The most significant aspect of setting up a hedge fund is raising capital for it. If the manager is unable to raise the capital required to match the cost of setting up and making the fund functional, then they will soon have to let go of the business. This is because raising capital can be a difficult process and it is not possible for hedge fund managers to advertise publicly in accordance with the rules of Regulation D, and it is the third party marketers that are often the preferred service provider.

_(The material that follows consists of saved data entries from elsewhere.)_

(* ===== verification/PageSliceInsert.v ===== *)
(** * Lookup and insertion in a page slice

    The descent that makes the pages it misses ([descend_pgoff_grow]), the
    slice as a map from page offsets to entries ([slice_ok], [slice_map]), and
    what [page_slice_lookup] and [page_slice_insert_page] do to that map. *)
From S2P Require Import Prelude Mm TaggedPtr Allocator PageSlice PageSliceTree PageSliceLinks PageSliceWalk PageSliceGrow.

Section Insert.
Context {A : Type} {HA : Allocator A} {HP : PageHeap A}.
Implicit Types (s : page_slice A).
Notation ptr e := (ps_entry_get_ptr e).
Notation ok := (ok_with even).

Lemma ptrs_links s s' d q e : links s d q = Some e -> ptrs s' d q = ptrs s d q -> exists e', links s' d q = Some e' /\ ptr e' = ptr e.
Proof. unfold ptrs. intros He Hp. rewrite He in Hp. destruct (links s' d q) as [e'|]; [|done]. exists e'. cbn in Hp. by injection Hp as ->. Qed.

Lemma descend_grow pgoff n : forall s H d e, ok s H -> (d + n + 2 = H)%nat -> links s d (pref H d pgoff) = Some e ->
  exists err x s', descend_loop true false pgoff n (ptr e, Z.of_nat H - Z.of_nat d, loc s d (pref H d pgoff), []) s = (err, x, s') /\ keeps s s' H H /\
    (err = REND_SUCCESS /\ (exists e2, links s' (H - 2) (pref H (H - 2) pgoff) = Some e2 /\ x = (ptr e2, 2, loc s' (H - 2) (pref H (H - 2) pgoff), []))
     \/ err = - E_REND_NO_MEM).
Proof.
  induction n as [|n IH]; intros s H d e O HdH He.
  - exists REND_SUCCESS. eexists. exists s. split; [done|]. split; [by apply keeps_refl|]. left. split; [done|].
    replace (H - 2)%nat with d by lia. exists e. split; [done|]. by replace (Z.of_nat H - Z.of_nat d) with 2 by lia.
  - cbn [descend_loop]. cbv zeta. pose proof (ok_height _ _ _ O) as Hh.
    assert (Ei : PAGE_SLICE_INDEX_ENTRY pgoff (Z.of_nat (S n)) = pref H (S d) pgoff mod 512) by (rewrite pref_slot by lia; do 2 f_equal; lia).
    set (q := pref H (S d) pgoff) in *. assert (Hpe : links s d (q / 512) = Some e) by (unfold q; by rewrite pref_parent by lia).
    assert (Hq : pref H d pgoff = q / 512) by (unfold q; by rewrite pref_parent by lia). rewrite Ei, Hq.
    pose proof (slot_value s d q e Hpe) as Hv. pose proof (loc_slot s d q e Hpe) as Hloc. set (a := slot (ptr e) (q mod 512)) in *.
    unfold page_slice_index_entry_empty, ps_entry_is_none, tp_is_none.
    (* go on from a state in which the link exists *)
    assert (Next : forall s1 e1, keeps s s1 H H -> links s1 (S d) q = Some e1 -> words s1 a = e1 -> loc s1 (S d) q = LSlot a ->
      exists err x s', (let index_page := ps_entry_as_index_page (words s1 a) in
         if index_page =? 0 then (- E_RENDEZVOS, (ptr e, Z.of_nat H - Z.of_nat d, loc s d (q / 512), []), s1)
         else descend_loop true false pgoff n (index_page, u8 (Z.of_nat H - Z.of_nat d - 1), LSlot a, []) s1) = (err, x, s') /\ keeps s s' H H /\
        (err = REND_SUCCESS /\ (exists e2, links s' (H - 2) (pref H (H - 2) pgoff) = Some e2 /\ x = (ptr e2, 2, loc s' (H - 2) (pref H (H - 2) pgoff), []))
         \/ err = - E_REND_NO_MEM)).
    { intros s1 e1 G E1 W1 L1. destruct (index_link even s1 H (S d) q e1 (kp_ok _ _ _ _ G) ltac:(lia) E1) as ([[=]|Ep] & Np & _).
      cbv zeta. rewrite W1, Ep, (proj2 (Z.eqb_neq _ 0) Np), <- L1, u8_small by lia.
      replace (Z.of_nat H - Z.of_nat d - 1) with (Z.of_nat H - Z.of_nat (S d)) by lia.
      destruct (IH s1 H (S d) e1 (kp_ok _ _ _ _ G) ltac:(lia) E1) as (err & x & s' & R1 & R2 & R3). exists err, x, s'.
      split; [exact R1|]. split; [by apply (keeps_trans s s1 s' H H H)|done]. }
    destruct (Z.eqb_spec (words s a) 0) as [Ez|Ez]; cbn [negb].
    + destruct (alloc_index_page s) as [p s1] eqn:Ea. destruct (alloc_index_cases s p s1 (tr_heap _ _ _ _ _ (ok_tree _ _ _ O)) Ea) as [[-> N]|[Np F]].
      { change (0 =? 0) with true. change (negb (- E_REND_NO_MEM =? REND_SUCCESS)) with true. cbv iota. do 3 eexists. split; [done|]. split; [by apply no_page_keeps|by right]. }
      rewrite (proj2 (Z.eqb_neq p 0) Np). change (negb (REND_SUCCESS =? REND_SUCCESS)) with false. cbn [andb]. cbv iota.
      destruct (hang_keeps s s1 H d q e p true false O ltac:(lia) Hpe Hv F ltac:(done) ltac:(lia)) as (G & P1 & P2). cbv zeta in G, P1, P2.
      rewrite Hloc in G, P1, P2. assert (Hg : hgt H (S d) = Z.of_nat H - Z.of_nat d) by (unfold hgt; lia). rewrite Hg in G, P1, P2.
      set (s2 := ps_entry_live_inc (loc s d (q / 512)) (put_entry (LSlot a) (ps_entry_new p (Z.of_nat H - Z.of_nat d) 0) s1)) in *.
      assert (L2 : loc s2 (S d) q = LSlot a).
      { rewrite <- Hloc. apply loc_ptrs. intros d0 x [= ->]. apply P1; [lia|intros [=]; lia]. }
      unfold ptrs in P2. destruct (links s2 (S d) q) as [e1|] eqn:E1; [|done]. pose proof (get_loc s2 (S d) q e1 E1) as W1. rewrite L2 in W1. by apply (Next s2 e1).
    + change (negb (REND_SUCCESS =? REND_SUCCESS)) with false. cbn [andb]. cbv iota. apply (Next s (words s a)); [by apply keeps_refl|done|done|done].
Qed.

3PMs are those firms that are registered with the SEC as broker-dealers and are listed by the securities commission in the resident state of the respective firm. These firms maintain contacts within the industry of hedge firms and work towards raising capital for the hedge funds. Brokers are all those people who are listed to raise money for the third marketing firms and this means that they possess the Series 7 license and the Series 63 license.
The fee for every third party marketing firm differs. Mostly, the firms charge for the placement of assets. This is calculated as a percentage of the fee of the hedge fund manager and is considered out of both the allocation fee or performance and the management fee. For example, a fee structure can be such that the manager gives the 3PM 20 percent of the entire management performance fee that is produced on the assets that were raised by the third party marketer. This percentage will be more (up to 50 percent) for smaller funds as it is relatively simple and also more profitable for the third party marketer to raise capital for funds that are larger. These 3PMs may also necessitate a monthly deposit. Typically, this monthly deposit fee will be paid by the management company and not by the hedge fund. However, in special circumstances, such as when the fund is meager or when it is just rising, the third party marketing firm may hold discussions for an equity stake in the hedge fund manager.
The Third Party Marketing Agreement
The main factor that strengthens the relationship between a third party marketer and the manager of a hedge fund is because of a third party marketing agreement. The main initiator of these agreements is the third party marketing firm and they are ought to be studied by the hedge fund manager and the attorney of the manager before the agreement is signed. There is a possibility of a few back and forth repetitions of the agreement and the manager can take help from the lawyer of the hedge fund to draft various parts of the agreement that are all laid on the business points previously agreed upon with the third party marketer. One crucial mistake to avoid is entering into a third party marketing agreement without having a lawyer first critically examine and evaluate the agreement.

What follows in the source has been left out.